I don’t read much serious non-fiction anymore. What use is it to me what heretical cults in the thirteenth century thought about the end of the world? It makes me feel like a bit of a Clavin. The knowledge flows through me like water without getting me wet, if you know what I mean. Writing about it helps though.
After reading the back flap I realized that I’ve read another book by him, Cosmos, Chaos and the World to Come: The Ancient Roots of Apocalyptic Faith. Although Cohn is a historian and TPotM is aimed at an academic audience, he’s an uncommonly talented storyteller. These tales feature a multitude of messiahs and ascetics who sprouted up throughout Europe to proclaim their, and their followers’, world-historical importance in the eschatological fantasies of an imminent End Time, when a Warrior Christ would return to judge the wicked, overthrow the rule of Anti-Christ (usually identified with the Pope) and rule as Emperor over a thousand-year kingdom of true believers. It’s a belief which has persisted for thousands of years now, right up through the present-day American president, and it’s difficult to exaggerate the amount of bloodshed it has caused. In the twelfth century the crusading Pastoreux travelled from town to town to “convert” the Jews, (the conversion of the Jews to Christianity being one of the common features of apocalyptic prophecy), and it wasn’t long before people figured out that there’s more than one way to purge the world of non-believers. Jews who refused baptism were slaughtered en masse by the followers of various messianic figures who, as a commentator at the time put it, “sought to please God in that way.”

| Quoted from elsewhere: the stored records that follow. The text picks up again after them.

Lemma traverse_deps_spec traverse x G : good traverse (x :: G) -> In x maps -> (forall g, In g G -> reach g x) ->
  forall ds s, inv (x :: G) s -> incl ds (deps_of x) ->
  exists s', traverse_deps obj traverse ds s = Some s' /\ inv (x :: G) s' /\ extends s s' /\
    forall d, In d ds -> In d maps -> l_main_map (obj d) = false -> visited s' d = true.
Proof using Hclosed.
  intros Hgood Hx HG. induction ds as [|d ds IH]; intros s Hs Hds; [exists s; split; [reflexivity|]; split; [exact Hs|]; split; [apply extends_refl | intros d []]|]. cbn [traverse_deps].
  assert (Hd : In d (deps_of x)) by (apply Hds; left; reflexivity). assert (Hds' : incl ds (deps_of x)) by (intros y Hy; apply Hds; right; exact Hy).
  assert (Hstep : exists s1, (if negb (visited s d) && negb (l_main_map (obj d)) then traverse d s else Some s) = Some s1 /\ inv (x :: G) s1 /\ extends s s1 /\ (In d maps -> l_main_map (obj d) = false -> visited s1 d = true)).
  { destruct (visited s d) eqn:Ev; cbn [negb andb]; [exists s; auto using extends_refl|]. destruct (l_main_map (obj d)) eqn:Em; cbn [negb]; [exists s; split; [reflexivity|]; split; [exact Hs|]; split; [apply extends_refl | discriminate]|].
    assert (Hd2 : In d maps \/ l_faked (obj d) = true).
    { destruct (Hclosed x d Hx Hd) as [H|[H|[H|H]]]; auto; [congruence|]. destruct (in_dec Z.eq_dec d maps) as [Hi|Hi]; [auto|]. rewrite (inv_outside _ _ Hs d Hi) in Ev. congruence. }
    destruct (Hgood d s Hs Hd2) as (s1 & E1 & I1 & X1 & V1); [|exists s1; auto]. intros Hi.
    assert (Hne : d <> x). { intros ->. assert (visited s x = true) by (apply (inv_visited _ _ Hs); [exact Hx | apply in_app_iff; right; left; reflexivity]). congruence. }
    assert (He : edge x d) by (repeat split; auto). intros g [<-|Hg]; [apply rt_step, He | eapply rt_trans; [apply HG, Hg | apply rt_step, He]]. }
  destruct Hstep as (s1 & -> & I1 & X1 & V1). destruct (IH s1 I1 Hds') as (s2 & -> & I2 & X2 & V2). exists s2. split; [reflexivity|]. split; [exact I2|]. split; [eapply extends_trans; eauto|].
  intros d' [<-|Hd'] Hm Hmm; [apply (ext_visited _ _ X2), V1; assumption | apply V2; assumption].
Qed.

Lemma inv_mark G s x : inv G s -> In x maps -> visited s x = false ->
  inv (x :: G) {| visited := fun y => (y =? x) || visited s y; room := room s; filled := filled s; reldeps_found := reldeps_found s |}.
Proof using Type.
  intros [H1 H2 H3 H4 H5 H6 H7 H8] Hx Hv. assert (Hn : ~ In x (filled s ++ G)) by (rewrite <- H1 by exact Hx; congruence). split; cbn [visited room filled reldeps_found]; auto.
  - intros y Hy. rewrite orb_true_iff, Z.eqb_eq, (H1 y Hy), !in_app_iff. cbn [In]. intuition congruence.
  - intros y Hy. destruct (Z.eqb_spec y x) as [->|]; [contradiction | apply H2, Hy].
  - apply NoDup_Add with (a := x) (l := filled s ++ G); [apply Add_app | auto].
  - intros y Hy. apply in_app_iff in Hy as [Hy|[<-|Hy]]; auto; apply H4, in_app_iff; auto.
Qed.

Lemma inv_place G s x : inv (x :: G) s -> (forall y, edge x y -> visited s y = true) -> (forall g, In g G -> reach g x) -> (reldeps_found s = false -> (if flag then l_reldeps (obj x) else None) = None) ->
  exists r, room s = S r /\ inv G {| visited := visited s; room := r; filled := x :: filled s; reldeps_found := reldeps_found s |}.
Proof using Hnd.
  intros [H1 H2 H3 H4 H5 H6 H7 H8] He HG Hr. pose proof (NoDup_incl_le _ _ H3 H4) as Hlen. rewrite length_app in Hlen. cbn [length] in Hlen.
  destruct (room s) as [|r] eqn:Er; [lia|]. exists r. split; [reflexivity|].
  assert (Hiff : forall y, In y (x :: filled s ++ G) <-> In y (filled s ++ x :: G)) by (intros y; cbn [In]; rewrite !in_app_iff; cbn [In]; tauto).
  split; cbn [visited room filled reldeps_found app]; auto.
  - intros y Hy. rewrite Hiff. apply H1, Hy.
  - apply NoDup_remove in H3 as [H3 H3']. constructor; assumption.
  - intros y Hy. apply H4, Hiff, Hy.
  - cbn [length]. lia.
  - apply ordered_cons; [exact H6|]. intros y Hy. pose proof (He y Hy) as Hv. destruct Hy as (_ & _ & Hym & Hne). apply H1 in Hv; [|exact Hym]. apply in_app_iff in Hv as [Hv|[Hv|Hv]]; [auto | congruence | right; apply HG, Hv].
  - intros Hf y [<-|Hy]; [apply Hr, Hf | apply H7; assumption].
Qed.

The changes taking place in the tenth and eleventh and twelfth centuries provided fertile soil for millenial fantasy. The feudal arrangement between armed, landed nobility and the serfs, for all its injustice, at least had the weight of timeless tradition behind it; a codified set of historical rights to protection that the Lord owed to his serfs, and which the latter did not hesitate to enforce through rebellion and uprising. With the emergence of the capitalist merchant class and urbanization, this covenant broke down and serfs became renters and flocked to cities. Cohn shows how this societal upheaval, the anxieties it created in the poor, their dissatisfaction with a clergy that had become too compromised by weath, hermetic isolation, or political interests to fulfill their spiritual needs, and the natural catastrophes of famines and plagues which befell them, all of these forces ensured a sympathetic hearing to any holy-man willing to annouce that the poor had a role as God’s favoured people in paving the way for Christ’s return. This apocalyptic ideology is of a piece with Nazi fantasies of a thousand-year Reich. It is also an ideology which has grown dramatically in the U.S. during the past half-century, and that’s a thought that keeps me up at night.
I haven’t finished it yet, right now I’m on chapter 8, “An Elite of Amoral Supermen” (the chapter titles are wonderfully evokative; the chapter on flagellant movements, “An Elite of Self-Immolating Redeemers” being my favorite), which deals with the anarchistic Cult of the Free Spirit who preached radical freedom and mystical eroticism. Fascinating stuff, I hope to write more about it soon.